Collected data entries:
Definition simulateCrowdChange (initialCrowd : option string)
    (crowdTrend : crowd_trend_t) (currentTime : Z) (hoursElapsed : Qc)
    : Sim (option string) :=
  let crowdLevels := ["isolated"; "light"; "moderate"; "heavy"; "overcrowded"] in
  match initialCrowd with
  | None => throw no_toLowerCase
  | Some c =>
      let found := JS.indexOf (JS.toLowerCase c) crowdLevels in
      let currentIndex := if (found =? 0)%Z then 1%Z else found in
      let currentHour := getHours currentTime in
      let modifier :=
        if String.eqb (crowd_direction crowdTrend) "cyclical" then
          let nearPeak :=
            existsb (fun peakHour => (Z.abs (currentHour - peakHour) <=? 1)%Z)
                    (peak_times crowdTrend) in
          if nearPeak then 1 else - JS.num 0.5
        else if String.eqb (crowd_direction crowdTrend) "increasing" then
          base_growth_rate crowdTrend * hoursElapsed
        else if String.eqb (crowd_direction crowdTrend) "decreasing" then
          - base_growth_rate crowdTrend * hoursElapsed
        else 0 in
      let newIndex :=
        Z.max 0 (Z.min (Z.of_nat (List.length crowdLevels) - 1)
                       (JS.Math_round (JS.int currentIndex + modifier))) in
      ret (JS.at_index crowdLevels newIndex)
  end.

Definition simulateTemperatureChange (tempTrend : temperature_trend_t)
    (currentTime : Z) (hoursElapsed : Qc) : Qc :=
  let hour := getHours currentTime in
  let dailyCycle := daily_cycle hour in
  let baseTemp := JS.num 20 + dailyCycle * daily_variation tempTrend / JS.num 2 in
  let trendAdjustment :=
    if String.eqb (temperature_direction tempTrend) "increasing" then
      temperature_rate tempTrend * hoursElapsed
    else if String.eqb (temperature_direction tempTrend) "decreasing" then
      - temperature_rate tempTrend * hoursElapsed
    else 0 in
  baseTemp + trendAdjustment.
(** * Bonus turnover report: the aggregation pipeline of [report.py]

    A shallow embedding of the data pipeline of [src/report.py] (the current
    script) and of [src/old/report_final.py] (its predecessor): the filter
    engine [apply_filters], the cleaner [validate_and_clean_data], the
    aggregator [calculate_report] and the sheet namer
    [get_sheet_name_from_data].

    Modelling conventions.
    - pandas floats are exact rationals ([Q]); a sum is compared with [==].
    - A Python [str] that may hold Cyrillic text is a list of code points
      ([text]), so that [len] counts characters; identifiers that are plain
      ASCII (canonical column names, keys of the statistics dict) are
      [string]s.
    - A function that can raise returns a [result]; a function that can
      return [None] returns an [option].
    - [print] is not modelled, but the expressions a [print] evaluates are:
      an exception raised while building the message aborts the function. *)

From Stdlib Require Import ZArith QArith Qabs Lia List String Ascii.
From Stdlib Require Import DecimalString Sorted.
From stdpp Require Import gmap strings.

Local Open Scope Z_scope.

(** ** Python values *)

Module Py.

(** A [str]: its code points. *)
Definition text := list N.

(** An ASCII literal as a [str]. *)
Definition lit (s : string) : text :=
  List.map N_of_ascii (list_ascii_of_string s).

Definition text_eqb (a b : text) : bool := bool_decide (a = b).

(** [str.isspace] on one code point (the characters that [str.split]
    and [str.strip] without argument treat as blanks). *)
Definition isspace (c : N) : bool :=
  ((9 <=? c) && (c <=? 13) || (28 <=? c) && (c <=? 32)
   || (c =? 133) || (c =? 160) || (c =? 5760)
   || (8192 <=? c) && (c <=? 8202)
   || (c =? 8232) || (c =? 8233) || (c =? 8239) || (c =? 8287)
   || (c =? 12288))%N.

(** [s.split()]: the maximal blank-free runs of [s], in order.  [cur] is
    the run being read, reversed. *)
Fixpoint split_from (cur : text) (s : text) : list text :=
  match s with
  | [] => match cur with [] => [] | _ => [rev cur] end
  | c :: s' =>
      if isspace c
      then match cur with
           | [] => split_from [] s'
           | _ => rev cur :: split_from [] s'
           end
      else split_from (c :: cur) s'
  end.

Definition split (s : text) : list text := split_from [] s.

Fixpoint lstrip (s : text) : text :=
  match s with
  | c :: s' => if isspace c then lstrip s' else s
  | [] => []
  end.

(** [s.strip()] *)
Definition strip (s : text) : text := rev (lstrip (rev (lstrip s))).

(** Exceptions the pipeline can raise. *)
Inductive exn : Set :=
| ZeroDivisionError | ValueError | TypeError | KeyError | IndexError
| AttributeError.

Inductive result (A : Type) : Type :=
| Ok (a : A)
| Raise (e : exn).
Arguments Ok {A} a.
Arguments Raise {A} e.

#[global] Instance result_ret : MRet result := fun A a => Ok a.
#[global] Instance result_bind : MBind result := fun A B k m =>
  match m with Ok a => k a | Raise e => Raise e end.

* * *

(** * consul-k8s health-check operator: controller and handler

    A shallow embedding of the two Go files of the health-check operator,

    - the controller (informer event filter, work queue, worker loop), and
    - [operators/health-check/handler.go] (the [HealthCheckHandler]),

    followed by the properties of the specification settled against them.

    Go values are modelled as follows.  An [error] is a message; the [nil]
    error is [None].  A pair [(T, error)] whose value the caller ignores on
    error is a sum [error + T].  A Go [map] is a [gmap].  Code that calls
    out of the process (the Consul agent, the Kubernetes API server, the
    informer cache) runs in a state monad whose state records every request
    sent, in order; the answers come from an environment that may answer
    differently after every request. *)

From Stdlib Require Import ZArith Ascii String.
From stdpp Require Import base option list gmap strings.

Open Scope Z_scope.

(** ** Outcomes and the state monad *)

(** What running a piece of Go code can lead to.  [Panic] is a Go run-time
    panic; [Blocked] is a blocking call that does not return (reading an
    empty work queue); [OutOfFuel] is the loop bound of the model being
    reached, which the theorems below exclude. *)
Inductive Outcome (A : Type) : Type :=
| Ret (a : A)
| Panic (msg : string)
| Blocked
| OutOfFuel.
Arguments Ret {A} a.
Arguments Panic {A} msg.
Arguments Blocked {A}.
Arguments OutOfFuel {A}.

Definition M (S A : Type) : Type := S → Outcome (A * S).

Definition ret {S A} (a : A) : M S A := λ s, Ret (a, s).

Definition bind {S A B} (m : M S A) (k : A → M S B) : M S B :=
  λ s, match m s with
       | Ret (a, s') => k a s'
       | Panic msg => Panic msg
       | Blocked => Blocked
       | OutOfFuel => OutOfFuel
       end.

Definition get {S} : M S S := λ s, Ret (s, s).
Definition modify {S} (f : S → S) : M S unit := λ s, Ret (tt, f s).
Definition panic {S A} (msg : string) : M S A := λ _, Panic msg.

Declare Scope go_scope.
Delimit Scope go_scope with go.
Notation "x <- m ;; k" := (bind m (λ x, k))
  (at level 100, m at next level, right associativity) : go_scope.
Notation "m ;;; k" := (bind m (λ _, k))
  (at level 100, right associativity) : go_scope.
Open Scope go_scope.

---

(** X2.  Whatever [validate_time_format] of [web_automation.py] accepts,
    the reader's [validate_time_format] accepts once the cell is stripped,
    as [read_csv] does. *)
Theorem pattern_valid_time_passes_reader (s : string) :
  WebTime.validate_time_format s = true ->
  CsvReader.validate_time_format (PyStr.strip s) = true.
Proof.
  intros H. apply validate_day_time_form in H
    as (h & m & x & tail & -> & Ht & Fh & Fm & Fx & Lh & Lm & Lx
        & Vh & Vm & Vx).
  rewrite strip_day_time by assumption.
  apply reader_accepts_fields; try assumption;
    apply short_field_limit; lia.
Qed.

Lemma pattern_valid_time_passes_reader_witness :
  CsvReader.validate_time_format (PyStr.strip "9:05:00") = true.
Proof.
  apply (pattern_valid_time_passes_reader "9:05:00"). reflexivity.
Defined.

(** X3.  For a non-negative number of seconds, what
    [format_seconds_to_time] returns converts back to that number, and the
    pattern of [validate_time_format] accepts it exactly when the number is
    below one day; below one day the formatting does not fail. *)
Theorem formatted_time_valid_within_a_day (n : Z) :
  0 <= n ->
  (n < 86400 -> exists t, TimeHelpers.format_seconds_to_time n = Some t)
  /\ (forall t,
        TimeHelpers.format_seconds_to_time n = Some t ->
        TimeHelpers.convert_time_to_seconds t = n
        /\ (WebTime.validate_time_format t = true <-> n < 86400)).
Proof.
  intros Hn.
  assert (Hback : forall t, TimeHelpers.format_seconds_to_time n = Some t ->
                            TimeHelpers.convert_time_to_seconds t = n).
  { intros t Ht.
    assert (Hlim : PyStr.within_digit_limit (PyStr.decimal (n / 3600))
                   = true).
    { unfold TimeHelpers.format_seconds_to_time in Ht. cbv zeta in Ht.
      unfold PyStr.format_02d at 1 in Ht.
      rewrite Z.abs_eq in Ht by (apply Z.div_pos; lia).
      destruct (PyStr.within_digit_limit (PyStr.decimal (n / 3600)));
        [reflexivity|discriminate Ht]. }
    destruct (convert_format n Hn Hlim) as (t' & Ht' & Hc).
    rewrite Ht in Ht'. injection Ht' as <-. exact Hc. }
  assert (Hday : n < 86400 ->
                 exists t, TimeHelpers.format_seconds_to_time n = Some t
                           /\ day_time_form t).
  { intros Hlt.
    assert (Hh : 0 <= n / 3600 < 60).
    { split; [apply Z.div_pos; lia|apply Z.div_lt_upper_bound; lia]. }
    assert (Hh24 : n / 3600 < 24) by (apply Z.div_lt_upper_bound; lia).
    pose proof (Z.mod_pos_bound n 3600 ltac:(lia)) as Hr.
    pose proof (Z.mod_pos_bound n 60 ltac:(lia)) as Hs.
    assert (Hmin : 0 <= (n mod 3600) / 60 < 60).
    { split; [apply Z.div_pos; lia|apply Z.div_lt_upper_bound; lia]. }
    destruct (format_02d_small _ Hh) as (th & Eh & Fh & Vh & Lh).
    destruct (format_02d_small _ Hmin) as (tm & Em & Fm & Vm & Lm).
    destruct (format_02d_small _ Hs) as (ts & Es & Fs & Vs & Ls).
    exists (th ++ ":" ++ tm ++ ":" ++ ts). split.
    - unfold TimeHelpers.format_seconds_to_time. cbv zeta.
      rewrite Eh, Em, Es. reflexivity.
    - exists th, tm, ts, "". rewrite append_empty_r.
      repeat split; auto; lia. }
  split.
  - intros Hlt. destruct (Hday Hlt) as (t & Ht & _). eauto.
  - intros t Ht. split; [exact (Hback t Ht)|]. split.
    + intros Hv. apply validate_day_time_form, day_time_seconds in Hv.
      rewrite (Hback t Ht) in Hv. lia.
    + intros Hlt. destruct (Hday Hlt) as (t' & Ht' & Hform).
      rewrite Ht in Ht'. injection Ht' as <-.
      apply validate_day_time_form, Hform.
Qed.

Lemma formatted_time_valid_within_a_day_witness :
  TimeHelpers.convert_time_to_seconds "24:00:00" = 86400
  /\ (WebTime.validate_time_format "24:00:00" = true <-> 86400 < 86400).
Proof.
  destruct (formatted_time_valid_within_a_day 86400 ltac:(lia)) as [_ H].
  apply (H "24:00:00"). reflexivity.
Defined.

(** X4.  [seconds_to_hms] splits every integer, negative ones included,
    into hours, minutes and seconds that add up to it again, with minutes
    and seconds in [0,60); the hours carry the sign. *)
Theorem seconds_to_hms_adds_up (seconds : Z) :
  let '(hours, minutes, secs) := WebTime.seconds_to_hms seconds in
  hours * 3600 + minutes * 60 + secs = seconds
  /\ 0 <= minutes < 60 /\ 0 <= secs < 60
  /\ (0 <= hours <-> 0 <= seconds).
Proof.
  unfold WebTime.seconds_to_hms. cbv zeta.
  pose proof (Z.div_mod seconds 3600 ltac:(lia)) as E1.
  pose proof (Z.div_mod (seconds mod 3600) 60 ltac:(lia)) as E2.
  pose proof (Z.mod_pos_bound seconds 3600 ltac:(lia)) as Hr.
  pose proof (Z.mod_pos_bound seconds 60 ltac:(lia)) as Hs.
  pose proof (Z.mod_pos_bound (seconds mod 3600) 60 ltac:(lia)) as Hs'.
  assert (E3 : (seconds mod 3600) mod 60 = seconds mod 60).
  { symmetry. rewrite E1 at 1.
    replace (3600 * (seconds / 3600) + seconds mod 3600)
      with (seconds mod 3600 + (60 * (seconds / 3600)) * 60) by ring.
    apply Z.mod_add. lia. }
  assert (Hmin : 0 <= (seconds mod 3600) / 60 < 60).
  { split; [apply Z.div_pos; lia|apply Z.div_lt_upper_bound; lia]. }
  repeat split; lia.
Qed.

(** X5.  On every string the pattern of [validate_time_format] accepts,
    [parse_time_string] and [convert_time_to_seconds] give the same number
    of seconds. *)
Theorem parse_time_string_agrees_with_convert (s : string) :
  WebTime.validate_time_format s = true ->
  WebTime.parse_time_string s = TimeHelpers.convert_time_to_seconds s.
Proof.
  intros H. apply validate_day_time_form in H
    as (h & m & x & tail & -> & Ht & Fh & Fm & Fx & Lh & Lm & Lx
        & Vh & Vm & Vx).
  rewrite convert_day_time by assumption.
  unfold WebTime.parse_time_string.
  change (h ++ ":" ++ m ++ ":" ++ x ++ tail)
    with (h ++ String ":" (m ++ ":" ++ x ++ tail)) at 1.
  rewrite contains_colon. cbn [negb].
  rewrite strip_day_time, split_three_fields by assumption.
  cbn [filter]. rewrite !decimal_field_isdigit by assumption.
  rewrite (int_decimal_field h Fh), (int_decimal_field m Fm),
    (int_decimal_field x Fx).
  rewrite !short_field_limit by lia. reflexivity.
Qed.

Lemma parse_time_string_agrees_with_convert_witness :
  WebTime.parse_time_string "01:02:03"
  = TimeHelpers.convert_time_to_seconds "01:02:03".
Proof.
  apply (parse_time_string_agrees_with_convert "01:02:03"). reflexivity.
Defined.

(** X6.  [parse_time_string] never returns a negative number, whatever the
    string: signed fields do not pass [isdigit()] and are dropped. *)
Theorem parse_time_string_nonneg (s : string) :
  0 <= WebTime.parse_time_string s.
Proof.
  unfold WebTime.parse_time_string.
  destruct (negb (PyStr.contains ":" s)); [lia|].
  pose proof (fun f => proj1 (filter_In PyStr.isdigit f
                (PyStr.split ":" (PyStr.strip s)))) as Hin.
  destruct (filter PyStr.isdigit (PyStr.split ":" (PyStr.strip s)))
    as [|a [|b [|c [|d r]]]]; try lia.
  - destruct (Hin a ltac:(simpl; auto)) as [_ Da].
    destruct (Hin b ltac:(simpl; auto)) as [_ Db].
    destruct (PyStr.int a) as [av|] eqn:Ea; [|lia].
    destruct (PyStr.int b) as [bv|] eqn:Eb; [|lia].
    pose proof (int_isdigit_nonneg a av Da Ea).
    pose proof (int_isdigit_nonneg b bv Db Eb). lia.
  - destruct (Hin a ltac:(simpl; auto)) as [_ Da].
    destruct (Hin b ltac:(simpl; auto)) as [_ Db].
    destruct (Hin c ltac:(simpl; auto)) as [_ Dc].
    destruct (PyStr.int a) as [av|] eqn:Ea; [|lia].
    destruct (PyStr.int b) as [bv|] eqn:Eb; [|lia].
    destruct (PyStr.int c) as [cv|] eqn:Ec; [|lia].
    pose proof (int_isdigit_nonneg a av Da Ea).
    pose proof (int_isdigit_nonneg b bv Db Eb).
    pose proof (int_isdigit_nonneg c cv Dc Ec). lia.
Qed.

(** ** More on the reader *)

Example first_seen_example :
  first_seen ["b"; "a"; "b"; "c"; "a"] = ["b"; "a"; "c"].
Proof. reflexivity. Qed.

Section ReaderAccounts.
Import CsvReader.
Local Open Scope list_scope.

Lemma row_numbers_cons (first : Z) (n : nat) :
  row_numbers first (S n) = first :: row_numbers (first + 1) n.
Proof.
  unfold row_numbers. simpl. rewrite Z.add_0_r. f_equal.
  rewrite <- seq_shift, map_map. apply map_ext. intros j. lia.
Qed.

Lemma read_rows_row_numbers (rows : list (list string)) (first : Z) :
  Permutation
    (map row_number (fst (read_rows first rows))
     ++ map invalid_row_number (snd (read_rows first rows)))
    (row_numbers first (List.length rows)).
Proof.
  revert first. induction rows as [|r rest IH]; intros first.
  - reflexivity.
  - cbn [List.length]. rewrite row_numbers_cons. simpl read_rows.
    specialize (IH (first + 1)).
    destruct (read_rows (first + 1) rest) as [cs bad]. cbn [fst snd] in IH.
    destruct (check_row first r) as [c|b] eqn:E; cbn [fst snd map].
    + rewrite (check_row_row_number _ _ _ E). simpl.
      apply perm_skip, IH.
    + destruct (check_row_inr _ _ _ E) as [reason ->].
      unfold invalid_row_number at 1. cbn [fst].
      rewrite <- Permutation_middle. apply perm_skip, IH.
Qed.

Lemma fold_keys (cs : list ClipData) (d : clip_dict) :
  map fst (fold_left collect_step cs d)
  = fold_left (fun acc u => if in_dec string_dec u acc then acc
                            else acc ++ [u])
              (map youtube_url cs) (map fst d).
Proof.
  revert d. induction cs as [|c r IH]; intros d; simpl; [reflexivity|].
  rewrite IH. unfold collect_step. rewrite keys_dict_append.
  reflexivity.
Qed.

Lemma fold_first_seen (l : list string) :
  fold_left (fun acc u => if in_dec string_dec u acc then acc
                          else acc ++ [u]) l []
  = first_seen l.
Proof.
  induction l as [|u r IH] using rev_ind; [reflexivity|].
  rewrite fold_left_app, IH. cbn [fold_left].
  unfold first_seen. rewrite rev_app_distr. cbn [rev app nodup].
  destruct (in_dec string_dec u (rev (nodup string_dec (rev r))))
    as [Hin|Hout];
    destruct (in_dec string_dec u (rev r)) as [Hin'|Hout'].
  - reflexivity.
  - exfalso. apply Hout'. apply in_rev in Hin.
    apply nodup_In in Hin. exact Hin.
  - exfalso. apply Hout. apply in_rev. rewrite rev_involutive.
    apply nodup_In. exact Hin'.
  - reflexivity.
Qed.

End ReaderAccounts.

Problem to work on: Every line above with the string "Hback" in it needs to be copied.

Answer to this task:
  assert (Hback : forall t, TimeHelpers.format_seconds_to_time n = Some t ->
  - intros t Ht. split; [exact (Hback t Ht)|]. split.
      rewrite (Hback t Ht) in Hv. lia.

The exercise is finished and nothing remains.